Free cash flow takeaway
A quick read on the company's cash generation and what it means for investors.
Revenue increased compared to both the prior quarter and the same quarter last year, yet free cash flow turned negative due to operating cash flow being lower than capital expenditure. The cash conversion weakened significantly from the preceding quarter and also declined from the year-ago period.
- Operating cash flow was lower than capital expenditure, resulting in negative free cash flow and a negative free cash flow margin, despite higher revenue. This indicates that cash generation from operations did not cover investment in fixed assets during the quarter.

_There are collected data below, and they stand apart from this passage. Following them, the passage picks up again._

(* ===== verification/HsmTheorems.v ===== *)
(** The theorems on hart state management, from the invariant of
    [HsmProps.v]; and the runs the invariant's conditions leave out. *)

From S2P Require Import Prelude Arch Csr Bitstring Hart Hsm HsmProps.

#[local] Open Scope Z_scope.
#[local] Set Warnings "-clear-no-such-hyp".

Section HsmTheorems.
Context {AR : Arch} {KC : Kconfig} {HT : HartTable} {HV : HsmEnv}.
Abbreviation table := (hart_table_size ht_ids).

(** A step of [hsm_hart_boot] that leaves the target's words alone. *)
Lemma boot_same (s s' : hsm) (i : Z) (b : boot_call) (ph : boot_phase) (l : loc) :
  hsm_inv s -> 0 <= i < table -> hm_at s i = Boot b ph ->
  hm_harts s' = hm_harts s -> hm_asked s' = hm_asked s -> hm_entered s' = hm_entered s ->
  hm_at s' = fset (hm_at s) i l ->
  (forall j, j <> i -> hm_lock s' = Some j <-> hm_lock s = Some j) -> (in_lock l = true <-> hm_lock s' = Some i) ->
  (forall j, hm_line s j = true -> hm_line s' j = true) ->
  (l = Run \/ exists ph', l = Boot b ph' /\ target_inv b ph' (hart_at s (b_target b))) ->
  (will_kick (Boot b ph) (b_target b) = true ->
   will_kick l (b_target b) = true \/ hm_line s' (b_target b) = true) ->
  hsm_inv s'.
Proof.
  intros Hinv Hi El Eh Ea Ee Eat Ho Hl Hli Hc Hk.
  apply (boot_step_inv s s' i b ph l (hart_at s (b_target b)) (hm_asked s (b_target b))); try done.
  split; try done.
  - by rewrite Eh.
  - intros j Hj. unfold hart_at. rewrite Eh. by case_decide; subst.
  - intros j. by rewrite Eat.
  - intros j. rewrite Ea. by case_decide; subst.
  - intros j. by rewrite Ee.
  - by left.
Qed.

- Compared to the immediately preceding quarter, operating cash flow and free cash flow were both substantially lower, and the free cash flow margin turned from positive to negative. Versus the same quarter one year earlier, operating cash flow was slightly lower, while capital expenditure was higher, resulting in a weaker free cash flow position.
FCF snapshot
Quarterly and TTM cash-flow metrics with the minimum valuation context.
TTM free cash flow
$1.7B
Trailing twelve-month free cash flow.
Quarter free cash flow
-$15.0M
Free cash flow in the selected fiscal quarter.
Operating cash flow
$164.0M
Cash generated by operations before capital spending.
CapEx
$179.0M
Capital spending and related asset purchases.
FCF margin
-0.4%
The share of revenue converted into free cash flow.
Cash flow trend
A short quarterly history shows whether FCF is scaling with revenue or only spiking for one period.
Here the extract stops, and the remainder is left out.